## Provided records
——

(* ===== verification/Dispatch.v ===== *)
(** * Interrupts from the vector to the return

    The setup of Interrupt.v and the trampolines of Trampoline.v together: the
    processor looks a vector up in the loaded IDT, delivers it to the
    trampoline, which calls the handler; or it raises a second fault when there
    is no gate. What a handler does to the kernel and to the frame is
    [run_handler], the function in the sources; its compiled body, a parameter,
    is assumed to do that and to return ([compiled_ok]). *)
From S2P Require Import Prelude Memory Bits Idt Ports Xapic Mps Trampoline Interrupt.

Definition all_handlers : list Handler :=
  [HDivideByZero; HBreakpoint; HInvalidOpcode; HDoubleFault; HGeneralProtectionFault; HPageFault; HTimer].

(** The trampoline at an address. *)
Definition handler_at (tramp : Handler → Z) (addr : Z) : option Handler := find (λ h, tramp h =? addr) all_handlers.

(** Vectors during whose delivery another fault makes a double fault (Intel SDM
    vol. 3, Table 6-5). *)
Definition contributory (v : Z) : bool := bool_decide (v ∈ [0; 10; 11; 12; 13; 14]).

(** What becomes of an instruction: the next state, or a fault with its vector
    and error code. *)
Inductive Result : Type :=
  | Retires (m : Mach)
  | Faults (v : Z) (error : option Z).

Section dispatch.
Context {Dev PDev Io : Type} {AD : ApicDevice Dev}.
Context (tramp : Handler → Z) (mem : memory) (body : Handler → Mach → Mach) (return_address : Handler → Z)
        (add_flags : Z → Z → Z).
Implicit Types (m : Mach) (s : IntState Dev PDev Io).

(** The machine when the trampoline of [h] calls it, and the frame that the
    argument then points to. *)
Definition called (h : Handler) (target cs : Z) (error : option Z) m : Mach :=
  push (return_address h) (run (body h) (return_address h) add_flags (save_code (with_error_code h)) (deliver target cs error m)).
Definition frame_at (e : Mach) : InterruptStackFrame := read_frame (m_mem e) (m_regs e RDI).

(** Through the gate of [v], when there is one. *)
Definition enter (v : Z) (error : option Z) m s : option (outcome (Mach * IntState Dev PDev Io)) :=
  match fetch_gate mem (gs_idtr s).1 (gs_idtr s).2 v with
  | Some g =>
      if g_present g then
        Some match handler_at tramp (g_offset g) with
        | Some h =>
            match run_handler h (frame_at (called h (g_offset g) (g_selector g) error m)) s with
            | Done (_, s') => Done (run (body h) (return_address h) add_flags (trampoline (with_error_code h))
                                      (deliver (g_offset g) (g_selector g) error m), s')
            | Panicked r => Panicked r
            | Hang => Hang
            end
        | None => Hang
        end
      else None
  | None => None
  end.

(** The fault that a missing gate raises: #NP, or #GP outside of the table. *)
Definition delivery_fault (v : Z) s : Z :=
  match fetch_gate mem (gs_idtr s).1 (gs_idtr s).2 v with Some _ => 11 | None => 13 end.

(** A vector is delivered, or the fault in doing so, or a double fault; the
    processor resets when that fails too. *)
Definition dispatch (v : Z) (error : option Z) m s : outcome (Mach * IntState Dev PDev Io) :=
  match enter v error m s with
  | Some r => r
  | None =>
      match (if contributory v then None else enter (delivery_fault v s) (Some (v * 8 + 2)) m s) with
      | Some r => r
      | None =>
          match enter 8 (Some 0) m s with
          | Some r => r
          | None => Hang
          end
      end
  end.

(** The timer's interrupts, each in one of the machines [ms]. *)
Fixpoint ticks (ms : list Mach) s : outcome (list Mach * IntState Dev PDev Io) :=
  match ms with
  | [] => Done ([], s)
  | m :: ms' =>
      match dispatch 32 None m s with
      | Done (m', s') =>
          match ticks ms' s' with
          | Done (r, s'') => Done (m' :: r, s'')
          | Panicked x => Panicked x
          | Hang => Hang
          end
      | Panicked x => Panicked x
      | Hang => Hang
      end
  end.

(** A processor that runs code: [step] executes the instruction at RIP, which
    retires or faults; a fault is dispatched, with RIP at the instruction, and the
    processor goes on wherever the return from the handler leads. *)
Context (step : Mach → Result).
Fixpoint execute (n : nat) m s : outcome (Mach * IntState Dev PDev Io) :=
  match n with
  | O => Done (m, s)
  | S n' =>
      match step m with
      | Retires m' => execute n' m' s
      | Faults v error =>
          match dispatch v error m s with
          | Done (m', s') => execute n' m' s'
          | Panicked x => Panicked x
          | Hang => Hang
          end
      end
  end.
End dispatch.

(** The interrupted code goes on where it was. *)
Definition resumes (m m' : Mach) : Prop :=
  (∀ r, m_regs m' r = m_regs m r) ∧ m_rip m' = m_rip m ∧ m_cs m' = m_cs m ∧ m_rflags m' = m_rflags m ∧
  m_rsp m' = m_rsp m ∧ m_ss m' = m_ss m.

Lemma resumes_trans m1 m2 m3 : resumes m1 m2 → resumes m2 m3 → resumes m1 m3.
Proof.
  intros (R & R1 & R2 & R3 & R4 & R5) (S & S1 & S2 & S3 & S4 & S5). split; [intros r; by rewrite S|]. split_and!; congruence.
Qed.

(** The compiled handlers do what the functions in the sources do: when the
    function returns, the body returns to its caller, and leaves in memory the
    frame that the function leaves. *)
Definition compiled_ok {Dev} (PDev Io : Type) {AD : ApicDevice Dev} (body : Handler → Mach → Mach) : Prop :=
  ∀ h e (s : IntState Dev PDev Io) f s', run_handler h (frame_at e) s = Done (f, s') →
    m_rsp (body h e) = m_rsp e + 8 ∧ read_frame (m_mem (body h e)) (m_regs e RDI) = f.

Lemma handler_at_tramp tramp h : (∀ h h', tramp h = tramp h' → h = h') → handler_at tramp (tramp h) = Some h.
Proof.
  intros Hinj. assert (∀ l, h ∈ l → find (λ h', tramp h' =? tramp h) l = Some h) as Hf.
  { induction l as [|h' l IH]; [by intros ?%elem_of_nil|]. intros Hin. cbn [find].
    destruct (Z.eqb_spec (tramp h') (tramp h)) as [->%Hinj|Hne]; [done|]. apply IH.
    apply elem_of_cons in Hin as [->|?]; done. }
  apply Hf. destruct h; set_solver.
Qed.

Section booted.
Context {BC : BitCrates} {BL : BitCratesLaws} {Dev PDev Io : Type} {AD : ApicDevice Dev} {PD : PortDevice PDev} {XI : X86IoApic Io}.
Context (tramp : Handler → Z) (idt_addr cs : Z).
Context (Hcs : 0 ≤ cs < 2 ^ 16) (Htr : ∀ h, 0 ≤ tramp h < 2 ^ 64) (Hinj : ∀ h h', tramp h = tramp h' → h = h').
Context (mem : memory) (body : Handler → Mach → Mach) (return_address : Handler → Z) (add_flags : Z → Z → Z).
Context (Hbody : compiled_ok (Dev := Dev) PDev Io body).
Implicit Types (m : Mach) (s : IntState Dev PDev Io).
Local Abbreviation dispatch_ := (dispatch tramp mem body return_address add_flags).

(** The interrupt state after [init] and [init_cpu]. *)
Record booted s : Prop := {
  bt_wired : wired tramp cs vectors (gs_idt s);
  bt_idtr : gs_idtr s = Idt_load idt_addr (gs_idt s);
  bt_apic : ∃ b, cpu_xapic (gs_apic s) = Some (mkXAPIC 1024 b);
}.

Lemma cpu_done_booted s0 s1 s2 s : init_done tramp cs s0 s1 → gs_idt s = gs_idt s1 → cpu_done idt_addr s s2 → booted s2.
Proof.
  intros H1 Hs H2. pose proof (cd_idt _ _ _ H2) as E. split.
  - rewrite E, Hs. apply (id_wired _ _ _ _ H1).
  - rewrite E. apply (cd_idtr _ _ _ H2).
  - destruct (cd_apic _ _ _ H2) as (b & lvt & _ & Hx & _). by exists b.
Qed.

Lemma setup_booted s :
  gs_idt s = Idt_new → Z.land (as_u32 (rdmsr IA32_APIC_BASE (apic_dev (gs_apic s)))) 0xffff0000 ≠ 0 →
  wp (init tramp cs;; init_cpu idt_addr) (λ _ s', booted s') s.
Proof.
  intros Hidt Hb. eapply wp_mono; [by apply setup_spec|]. intros [] s2 (s1 & H1 & H2). by eapply cpu_done_booted.
Qed.

(** The gates of a booted kernel. *)
Lemma booted_gate s v : booted s → holds mem idt_addr (Idt_bytes (gs_idt s)) → 0 ≤ v < 256 →
  fetch_gate mem (gs_idtr s).1 (gs_idtr s).2 v = Some
    match handler_of v with
    | Some h => mkGate (tramp h) cs 0 (gate_type_to_u8 Int32) 0 true
    | None => mkGate 0 0 0 0 0 false
    end.
Proof. intros [Hw Hi _] Hm Hv. rewrite Hi. by apply wired_gate. Qed.

Lemma booted_enter s m v h error : booted s → holds mem idt_addr (Idt_bytes (gs_idt s)) → 0 ≤ v < 256 →
  handler_of v = Some h →
  enter tramp mem body return_address add_flags v error m s = Some
    match run_handler h (frame_at (called body return_address add_flags h (tramp h) cs error m)) s with
    | Done (_, s') => Done (run (body h) (return_address h) add_flags (trampoline (with_error_code h))
                              (deliver (tramp h) cs error m), s')
    | Panicked r => Panicked r
    | Hang => Hang
    end.
Proof.
  intros HB Hm Hv Hh. unfold enter. rewrite (booted_gate s v HB Hm Hv), Hh. cbn [g_present g_offset g_selector].
  by rewrite handler_at_tramp.
Qed.

(** A handler that returns: the interrupted code is resumed. *)
Lemma dispatch_returns s s' m v h error :
  booted s → holds mem idt_addr (Idt_bytes (gs_idt s)) → 0 ≤ v < 256 → handler_of v = Some h →
  bool_decide (is_Some error) = pushes_error_code v → 192 ≤ m_rsp m < 2 ^ 64 →
  (∀ regs, run_handler h regs s = Done (regs, s')) →
  ∃ m', dispatch_ v error m s = Done (m', s') ∧ resumes m m'.
Proof.
  intros HB Hm Hv Hh He Hsp Hr. unfold dispatch. rewrite (booted_enter s m v h error HB Hm Hv Hh), Hr.
  eexists. split; [reflexivity|].
  rewrite (handlers_expect_codes v h Hh), <-He. fold (interrupt (body h) (return_address h) add_flags (tramp h) cs error m).
  destruct (Hbody h (entry_state (body h) (return_address h) add_flags (tramp h) cs error m) s _ s' (Hr _)) as [Hret Hfr].
  destruct (interrupt_run (body h) (return_address h) add_flags (tramp h) cs error m Hsp Hret) as (regs & Em & Hall & Hf).
  rewrite Em. rewrite Hfr in *. unfold frame_at in *. rewrite Hf in *. unfold resumes. cbn [m_regs m_rip m_cs m_rflags m_rsp m_ss].
  split_and!; try done. intros r. by rewrite Hall, frame_reg_of.
Qed.

Lemma dispatch_unexpected s m v error :
  booted s → holds mem idt_addr (Idt_bytes (gs_idt s)) → 0 ≤ v < 256 → handler_of v = None →
  dispatch_ v error m s = Panicked (PMessage "Double Fault").
Proof.
  intros HB Hm Hv Hh.
  assert (∀ w e, 0 ≤ w < 256 → handler_of w = None → enter tramp mem body return_address add_flags w e m s = None) as Hn.
  { intros w e Hw E. unfold enter. by rewrite (booted_gate s w HB Hm Hw), E. }
  unfold dispatch, delivery_fault. rewrite (Hn v error Hv Hh), (booted_gate s v HB Hm Hv), (Hn 11) by (done || lia).
  rewrite (booted_enter s m 8 HDoubleFault) by (done || lia). by destruct (contributory v).
Qed.

(** The timer's handler. *)
Definition rearmed s : IntState Dev PDev Io :=
  with_apic (mkApicState (cpu_xapic (gs_apic s))
    (mmio_write (XAPIC_EOI / 4) 0 (mmio_write (XAPIC_TIMER_INIT_COUNT / 4) 100000 (apic_dev (gs_apic s))))
    (apic_log (gs_apic s) ++ [EvMmioWrite XAPIC_TIMER_INIT_COUNT 100000; EvMmioWrite XAPIC_EOI 0])) s.

Lemma timer_run s : booted s → (∀ regs, run_handler HTimer regs s = Done (regs, rearmed s)) ∧ booted (rearmed s).
Proof.
  intros [Hw Hi [b Hx]]. split; [|by split; try exists b].
  intros regs. cbn [run_handler]. unfold fn_timer, on_apic, mbind, M_bind. by rewrite (proj1 (timer_handler _ _ 0 Hx eq_refl)).
Qed.

Lemma ticks_run ms s : booted s → holds mem idt_addr (Idt_bytes (gs_idt s)) → Forall (λ m, 192 ≤ m_rsp m < 2 ^ 64) ms →
  ∃ ms' s', ticks tramp mem body return_address add_flags ms s = Done (ms', s') ∧ Forall2 resumes ms ms' ∧
    apic_log (gs_apic s') = apic_log (gs_apic s) ++
      mjoin (replicate (length ms) [EvMmioWrite XAPIC_TIMER_INIT_COUNT 100000; EvMmioWrite XAPIC_EOI 0]) ∧
    gs_idt s' = gs_idt s ∧ gs_idtr s' = gs_idtr s ∧ gs_ports s' = gs_ports s ∧ gs_ioapic s' = gs_ioapic s ∧ gs_if s' = gs_if s.
Proof.
  revert s. induction ms as [|m ms IH]; intros s HB Hm Hsp.
  - exists [], s. cbn. rewrite app_nil_r. by split_and!.
  - apply Forall_cons in Hsp as [H1 Hsp]. destruct (timer_run s HB) as [Ht HB'].
    destruct (dispatch_returns s (rearmed s) m 32 HTimer None HB Hm) as (m' & E & Hr); try done.
    destruct (IH (rearmed s) HB' Hm Hsp) as (ms' & s' & E' & Hrs & Hlog & Hrest).
    exists (m' :: ms'), s'. cbn [ticks]. rewrite E, E'. split_and!; [done|by constructor| |apply Hrest..].
    rewrite Hlog. cbn [rearmed with_apic gs_apic apic_log length replicate mjoin list_join]. by rewrite <-app_assoc.
Qed.
End booted.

——

## Exercise details
Wherever a line of the entries holds the string "Hrest", copy that line.

## Output of the exercise
    destruct (IH (rearmed s) HB' Hm Hsp) as (ms' & s' & E' & Hrs & Hlog & Hrest).
    exists (m' :: ms'), s'. cbn [ticks]. rewrite E, E'. split_and!; [done|by constructor| |apply Hrest..].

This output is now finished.